_Exercise prompt_
The lines wanted run from the first one below through the one with "[idx] in [sizes]". Return them exactly.

··· Dataset extract ···

(** ** The derived speedup of a recorded time *)

(** C7: in the dataset parsed from an output, take a size and a thread
    count with a recorded parallel time [t].  The size has an index
    [idx] in [sizes] and the thread count a column [j] of the table and
    of the charts.  When [t] is 0.0 the speedup of the pair is computed
    as the integer 0, without a division and without an error.  In the
    summary table, when the size has a sequential time, the row at [idx]
    is the row of the size and its cell at [j] shows [t] and the derived
    speedup; in a figure that has been drawn, the speedup line and the
    row of the heat matrix at [idx] hold the derived speedup at [j], and
    the efficiency line holds the efficiency of that speedup.  The
    derived speedup is the integer 0 when [t] is 0.0, and the sequential
    time at [idx] divided by [t] when [t] is positive. *)
Theorem C7_speedup_guarded (output : string) (d : dataset)
    (size threads : Z) (t : float)
    (Hparse : parse_output output = Ok d)
    (Htime : recorded (parallel_results d) threads size = Some t) :
  exists idx j,
    sizes d !! idx = Some size
    /\ sorted_keys (parallel_results d) !! j = Some threads
    /\ (t = 0.0%float ->
          table_cell d idx size threads = Ok (PFloat t, PInt 0)
          /\ chart_speedup d idx size threads = Ok (PInt 0))
    /\ (forall s, sequential_times d !! idx = Some s ->
          exists cells v,
            shown_rows (trace (print_summary_table d)) !! idx
            = Some (size, s, cells)
            /\ cells !! j = Some (PFloat t, v)
            /\ guarded_speedup (Some s) t v)
    /\ (forall draw c, draw_figure draw d = Ok c ->
          exists ys es v e,
            speedup_lines c !! idx = Some (size, ys)
            /\ speedup_matrix c !! idx = Some ys
            /\ ys !! j = Some v
            /\ guarded_speedup (sequential_times d !! idx) t v
            /\ efficiency_lines c !! idx = Some (size, es)
            /\ es !! j = Some e
            /\ efficiency_of v threads = Ok e).
Proof.
  destruct (parse_keeps_rows_known output d Hparse)
    as (st & Hd & (Hknown & _ & _)).
  rewrite Hd in Hknown. pose proof (Hknown _ _ _ Htime) as Hin.
  apply list_elem_of_lookup in Hin as (idx & Hidx).
  unfold recorded in Htime.
  destruct (parallel_results d !! threads) as [inner|] eqn:Hthreads;
    [|discriminate].
  simpl in Htime. rename Htime into Hsize.
  assert (Hcol : threads ∈ sorted_keys (parallel_results d)).
  { apply sorted_keys_elem. eauto. }
  apply list_elem_of_lookup in Hcol as (j & Hj). exists idx, j.
  split; [exact Hidx|]. split; [exact Hj|]. split; [|split].
  - intros ->. unfold table_cell, chart_speedup, get_time.
    rewrite Hthreads, Hsize. split; reflexivity.
  - intros s Hs.
    destruct (print_summary_table_shown_at d idx size s Hidx Hs)
      as (cells & Hrow & Hc).
    destruct (mapM_lookup _ _ _ j threads Hc Hj) as (cell & Hcell & Hcomp).
    destruct (table_cell_recorded d idx size threads inner t cell
                Hthreads Hsize Hcomp) as (v & -> & Hv).
    exists cells, v. rewrite Hs in Hv. auto.
  - intros draw c Hc. apply draw_figure_data in Hc.
    unfold chart_data in Hc.
    apply bind_Ok in Hc as (bars & _ & Hc).
    apply bind_Ok in Hc as (sp & Hsp & Hc).
    apply bind_Ok in Hc as (ef & Hef & Hc).
    apply bind_Ok in Hc as (mx & Hmx & Hc). injection Hc as <-.
    rewrite Hsp in Hmx. injection Hmx as <-.
    cbn [speedup_lines speedup_matrix efficiency_lines].
    destruct (per_size_lookup _ _ _ _ idx size Hsp Hidx) as (ys & Hys & Hyc).
    destruct (per_size_lookup _ _ _ _ idx size Hef Hidx) as (es & Hes & Hec).
    destruct (mapM_lookup _ _ _ j threads Hyc Hj) as (v & Hv & Hvc).
    destruct (mapM_lookup _ _ _ j threads Hec Hj) as (e & He & Hee).
    exists ys, es, v, e.
    split; [exact Hys|]. split; [rewrite list_lookup_fmap, Hys; reflexivity|].
    split; [exact Hv|].
    split; [exact (chart_speedup_recorded d idx size threads inner t v
                     Hthreads Hsize Hvc)|].
    split; [exact Hes|]. split; [exact He|].
    unfold chart_efficiency in Hee. rewrite Hvc in Hee. exact Hee.
Qed.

···

_Finished task_
(** ** The derived speedup of a recorded time *)

(** C7: in the dataset parsed from an output, take a size and a thread
    count with a recorded parallel time [t].  The size has an index
    [idx] in [sizes] and the thread count a column [j] of the table and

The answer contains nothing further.